Work request: Which lines mention "zlen"? Show each one from the listing.

Data for this task:
(* ===== verification/Bindings.v ===== *)
(** * The invariant of the frame-side tables

    Every operation of the three stores, under every fault, keeps a device on
    at most one of a function and a playlist, with bindings that point at
    existing rows and playlists whose items have distinct positions. *)

From S2P Require Import Prelude Db RenderDb FaasStore PlaylistStore PlRender.
Import RenderDb.

Module Bindings.

(** ** The operations, as an operator or a request issues them *)

Inductive op :=
| OCreate (p : FaasStore.CreateParams) | OUpdate (id : Z) (p : FaasStore.UpdateParams)
| OSetEnabled (id : Z) (b : bool) | OSetWebhookToken (id : Z) (sha : bytes)
| ODelete (id : Z) | OBindDevice (serial : string) (id : Z) | OUnbind (serial : string)
| ODeleteDeviceBindings (serial : string)
| OLastGoodPut (now : Z) (serial : string) (id : Z) (packed : bytes) (status : string)
| OCreatePlaylist (p : PlaylistStore.CreateParams)
| OUpdatePlaylist (id : Z) (p : PlaylistStore.UpdateParams) | ODeletePlaylist (id : Z)
| OAddItem (id : Z) (p : PlaylistStore.AddItemParams) | ORemoveItem (id : Z)
| OSetPolicy (id : Z) (p : PlaylistStore.PolicyParams) | OReshuffle (id : Z)
| OReorder (id : Z) (ids : list Z)
| OBindPlaylist (serial : string) (id : Z) | OSetManagedImage (serial : string) (image : Z)
| OUnbindPlaylist (serial : string)
| OResolveCursor (serial : string) (id interval n now : Z)
| OVariantPut (sha fit dither : string) (packed : bytes) | OGCVariantCache.

Definition exec_op (o : op) (d : db) (fs : list bool) : db :=
  match o with
  | OCreate p => (FaasStore.Create p d fs).1.2
  | OUpdate id p => (FaasStore.Update id p d fs).1.2
  | OSetEnabled id b => (FaasStore.SetEnabled id b d fs).1.2
  | OSetWebhookToken id sha => (FaasStore.SetWebhookToken id sha d fs).1.2
  | ODelete id => (FaasStore.Delete id d fs).1.2
  | OBindDevice s id => (FaasStore.BindDevice s id d fs).1.2
  | OUnbind s => (FaasStore.Unbind s d fs).1.2
  | ODeleteDeviceBindings s => (FaasStore.DeleteDeviceBindings s d fs).1.2
  | OLastGoodPut now s id p st => (FaasStore.LastGoodPut now s id p st d fs).1.2
  | OCreatePlaylist p => (PlaylistStore.CreatePlaylist p d fs).1.2
  | OUpdatePlaylist id p => (PlaylistStore.UpdatePlaylist id p d fs).1.2
  | ODeletePlaylist id => (PlaylistStore.DeletePlaylist id d fs).1.2
  | OAddItem id p => (PlaylistStore.AddItem id p d fs).1.2
  | ORemoveItem id => (PlaylistStore.RemoveItem id d fs).1.2
  | OSetPolicy id p => (PlaylistStore.SetPolicy id p d fs).1.2
  | OReshuffle id => (PlaylistStore.Reshuffle id d fs).1.2
  | OReorder id ids => (PlaylistStore.Reorder id ids d fs).1.2
  | OBindPlaylist s id => (PlRender.BindPlaylist s id d fs).1.2
  | OSetManagedImage s i => (PlRender.SetManagedImage s i d fs).1.2
  | OUnbindPlaylist s => (PlRender.UnbindPlaylist s d fs).1.2
  | OResolveCursor s id i n now => (PlRender.ResolveCursor s id i n now d fs).1.2
  | OVariantPut a b c p => (PlRender.VariantPut a b c p d fs).1.2
  | OGCVariantCache => (PlRender.GCVariantCache d fs).1.2
  end.

Definition exec_ops (os : list (op * list bool)) (d : db) : db :=
  foldl (λ d o, exec_op o.1 d o.2) d os.

(** ** The invariant *)

Record tables_ok (d : db) : Prop := {
  ok_exclusive : ∀ s f p, render_binding d !! s = Some f → playlist_binding d !! s = Some p →
    False;
  ok_function : ∀ s f, render_binding d !! s = Some f → is_Some (functions d !! f);
  ok_playlist : ∀ s p, playlist_binding d !! s = Some p → is_Some (playlists d !! p);
  ok_item : ∀ i r, items d !! i = Some r →
    is_Some (playlists d !! ir_playlist r) ∧ 0 ≤ ir_position r;
  ok_image : ∀ i r, items d !! i = Some r → is_Some (images d !! ir_image r);
  ok_position : ∀ i j r q, items d !! i = Some r → items d !! j = Some q →
    ir_playlist r = ir_playlist q → ir_position r = ir_position q → i = j;
  ok_managed : ∀ p q r t s, playlists d !! p = Some r → playlists d !! q = Some t →
    pr_managed r = Some s → pr_managed t = Some s → p = q;
  ok_fresh_function : 0 < function_seq d ∧
    ∀ f, is_Some (functions d !! f) → 0 < f < function_seq d;
  ok_fresh_playlist : 0 < playlist_seq d ∧
    ∀ p, is_Some (playlists d !! p) → 0 < p < playlist_seq d;
  ok_fresh_item : ∀ i, is_Some (items d !! i) → i < item_seq d;
  ok_lastgood : ∀ k r, lastgood d !! k = Some r → zlen (lg_packed r) = packed_len;
  ok_variant : ∀ k b, variants d !! k = Some b → zlen b = packed_len }.

Lemma tables_ok_empty : tables_ok empty_db.
Proof. constructor; try split; simpl; intros; try done; by destruct_and?; exfalso; destruct H. Qed.

(** Splits the invariant into its parts; those over untouched tables close. *)
Ltac split_ok H := destruct H; constructor; simpl; try assumption.

(** ** Statements keep the invariant *)

Lemma ok_insert_function r d : tables_ok d → tables_ok (FaasStore.insert_function r d).2.
Proof.
  intros H. unfold FaasStore.insert_function. destruct (negb _); [done|].
  destruct (FaasStore.function_named _ _); [done|]. simpl. split_ok H.
  - intros s f Hs. destruct (decide (f = function_seq d)) as [->|];
      [by rewrite lookup_insert_eq|rewrite lookup_insert_ne by done; eauto].
  - destruct ok_fresh_function0 as [? Hf]. split; [lia|]. intros f.
    destruct (decide (f = function_seq d)) as [->|]; [lia|].
    rewrite lookup_insert_ne by done. intros ?%Hf. lia.
Qed.

Lemma ok_on_function id f d : tables_ok d → tables_ok (FaasStore.on_function id f d).2.
Proof.
  intros H. unfold FaasStore.on_function. destruct (functions d !! id) as [r|] eqn:Hr; [|done].
  destruct (f r); [|done]. simpl. split_ok H.
  - intros s g Hs. apply lookup_insert_is_Some'. eauto.
  - destruct ok_fresh_function0 as [? Hf]. split; [done|]. intros g [<-|?]%lookup_insert_is_Some'.
    + apply Hf. eauto.
    + by apply Hf.
Qed.

Lemma ok_delete_functions p d : tables_ok d → tables_ok (delete_functions p d).
Proof.
  intros H. unfold delete_functions. split_ok H.
  - intros s f q [Hf _]%map_lookup_filter_Some. eauto.
  - intros s f [Hf Hg]%map_lookup_filter_Some. simpl in Hg.
    destruct (ok_function0 _ _ Hf) as [r Hr]. exists r. by apply map_lookup_filter_Some.
  - destruct ok_fresh_function0 as [? Hf]. split; [done|].
    intros f [r [Hr _]%map_lookup_filter_Some]. apply Hf. eauto.
  - intros k r [Hr _]%map_lookup_filter_Some. eauto.
Qed.

Lemma ok_unbind_function s d : tables_ok d → tables_ok (upd_render_binding (delete s) d).
Proof. intros H. split_ok H; intros ? ?; [intros ?|]; intros [_ ?]%lookup_delete_Some; eauto. Qed.

Lemma ok_unbind_playlist s d : tables_ok d → tables_ok (upd_playlist_binding (delete s) d).
Proof.
  intros H. split_ok H.
  - intros ? ? ? ? [_ ?]%lookup_delete_Some; eauto.
  - intros ? ? [_ ?]%lookup_delete_Some; eauto.
Qed.

Lemma ok_bind_function s f d :
  playlist_binding d !! s = None →
  tables_ok d → tables_ok (FaasStore.upsert_render_binding s f d).2.
Proof.
  intros Hs H. unfold FaasStore.upsert_render_binding. case_bool_decide as Hf; [|done].
  simpl. split_ok H.
  - intros s' f' p [[-> ->]|[_ ?]]%lookup_insert_Some ?; [congruence|eauto].
  - intros s' f' [[-> ->]|[_ ?]]%lookup_insert_Some; eauto.
Qed.

Lemma ok_bind_playlist s p d :
  render_binding d !! s = None →
  tables_ok d → tables_ok (PlRender.upsert_playlist_binding s p d).2.
Proof.
  intros Hs H. unfold PlRender.upsert_playlist_binding. case_bool_decide as Hf; [|done].
  simpl. split_ok H.
  - intros s' f p' ? [[-> ->]|[_ ?]]%lookup_insert_Some; [congruence|eauto].
  - intros s' p' [[-> ->]|[_ ?]]%lookup_insert_Some; eauto.
Qed.

Lemma ok_cursors f d : tables_ok d → tables_ok (upd_cursors f d).
Proof. intros H. split_ok H. Qed.

Lemma ok_filter_lastgood (P : (string * Z) * lastgood_row → Prop) `{!∀ x, Decision (P x)} d :
  tables_ok d → tables_ok (upd_lastgood (filter P) d).
Proof. intros Hok. split_ok Hok. intros k r [Hr _]%map_lookup_filter_Some. eauto. Qed.

Lemma ok_upsert_lastgood now s f p st d :
  tables_ok d → tables_ok (FaasStore.upsert_lastgood now s f p st d).2.
Proof.
  intros H. unfold FaasStore.upsert_lastgood.
  destruct (Z.eqb_spec (zlen p) packed_len) as [Hp|]; simpl; [|done].
  case_bool_decide; [|done]. simpl. split_ok H.
  intros k r [[<- <-]|[_ ?]]%lookup_insert_Some; eauto.
Qed.

Lemma ok_put_variant k p d : tables_ok d → tables_ok (PlRender.put_variant k p d).2.
Proof.
  intros H. unfold PlRender.put_variant.
  destruct (Z.eqb_spec (zlen p) packed_len) as [Hp|]; simpl; [|done].
  destruct (variants d !! k) eqn:Hk; [done|]. simpl. split_ok H.
  intros k' r [[<- <-]|[_ ?]]%lookup_insert_Some; eauto.
Qed.

Lemma ok_filter_variants (P : (string * string * string) * bytes → Prop)
    `{!∀ x, Decision (P x)} d : tables_ok d → tables_ok (upd_variants (filter P) d).
Proof. intros Hok. split_ok Hok. intros k r [Hr _]%map_lookup_filter_Some. eauto. Qed.

Lemma ok_delete_playlists p d : tables_ok d → tables_ok (delete_playlists p d).
Proof.
  intros H. unfold delete_playlists. split_ok H.
  - intros s f q ? [? _]%map_lookup_filter_Some. eauto.
  - intros s q [Hq Hg]%map_lookup_filter_Some. simpl in Hg.
    destruct (ok_playlist0 _ _ Hq) as [r Hr]. exists r. by apply map_lookup_filter_Some.
  - intros i r [Hr Hg]%map_lookup_filter_Some. simpl in Hg.
    destruct (ok_item0 _ _ Hr) as [[t Ht] ?]. split; [|done]. exists t.
    by apply map_lookup_filter_Some.
  - intros i r [? _]%map_lookup_filter_Some. eauto.
  - intros i j r q [? _]%map_lookup_filter_Some [? _]%map_lookup_filter_Some. eauto.
  - intros a b r t s [? _]%map_lookup_filter_Some [? _]%map_lookup_filter_Some. eauto.
  - destruct ok_fresh_playlist0 as [? Hf]. split; [done|].
    intros f [r [Hr _]%map_lookup_filter_Some]. apply Hf. eauto.
  - intros i [r [Hr _]%map_lookup_filter_Some]. apply ok_fresh_item0. eauto.
Qed.

Lemma playlist_managing_None s d :
  PlaylistStore.playlist_managing s d = None ↔
  ∀ p r, playlists d !! p = Some r → pr_managed r ≠ Some s.
Proof.
  unfold PlaylistStore.playlist_managing. rewrite find_first_None. split.
  - intros H p r Hr. specialize (H (p, r)). rewrite elem_of_map_to_list in H.
    specialize (H Hr). by apply bool_decide_eq_false in H.
  - intros H [p r] Hr. apply elem_of_map_to_list in Hr. apply bool_decide_eq_false. simpl. eauto.
Qed.

Lemma playlist_managing_Some s d p r :
  PlaylistStore.playlist_managing s d = Some (p, r) →
  playlists d !! p = Some r ∧ pr_managed r = Some s.
Proof.
  unfold PlaylistStore.playlist_managing. intros [H1 H2]%find_first_Some.
  apply elem_of_map_to_list in H1. by apply bool_decide_eq_true in H2.
Qed.

Lemma ok_insert_playlist r d : tables_ok d → tables_ok (PlaylistStore.insert_playlist r d).2.
Proof.
  intros H. unfold PlaylistStore.insert_playlist. destruct (negb _); [done|].
  destruct (_ || _) eqn:Hu; [done|]. simpl. apply orb_false_iff in Hu as [_ Hm].
  assert (Hnew : ∀ s p t, pr_managed r = Some s → playlists d !! p = Some t →
            pr_managed t ≠ Some s).
  { intros s p t Hs. rewrite Hs in Hm. apply bool_decide_eq_false, eq_None_not_Some in Hm.
    rewrite playlist_managing_None in Hm. eauto. }
  split_ok H.
  - intros s p Hp. apply lookup_insert_is_Some'. eauto.
  - intros i q Hq. destruct (ok_item0 _ _ Hq). split; [|done]. apply lookup_insert_is_Some'. eauto.
  - intros a b t u s [[<- <-]|[_ ?]]%lookup_insert_Some [[<- <-]|[_ ?]]%lookup_insert_Some ? ?;
      eauto; exfalso; eapply Hnew; eauto.
  - destruct ok_fresh_playlist0 as [? Hf]. split; [lia|]. intros p [<-|?%Hf]%lookup_insert_is_Some'; lia.
Qed.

Worked solution:
  ok_lastgood : ∀ k r, lastgood d !! k = Some r → zlen (lg_packed r) = packed_len;
  ok_variant : ∀ k b, variants d !! k = Some b → zlen b = packed_len }.
  destruct (Z.eqb_spec (zlen p) packed_len) as [Hp|]; simpl; [|done].
  destruct (Z.eqb_spec (zlen p) packed_len) as [Hp|]; simpl; [|done].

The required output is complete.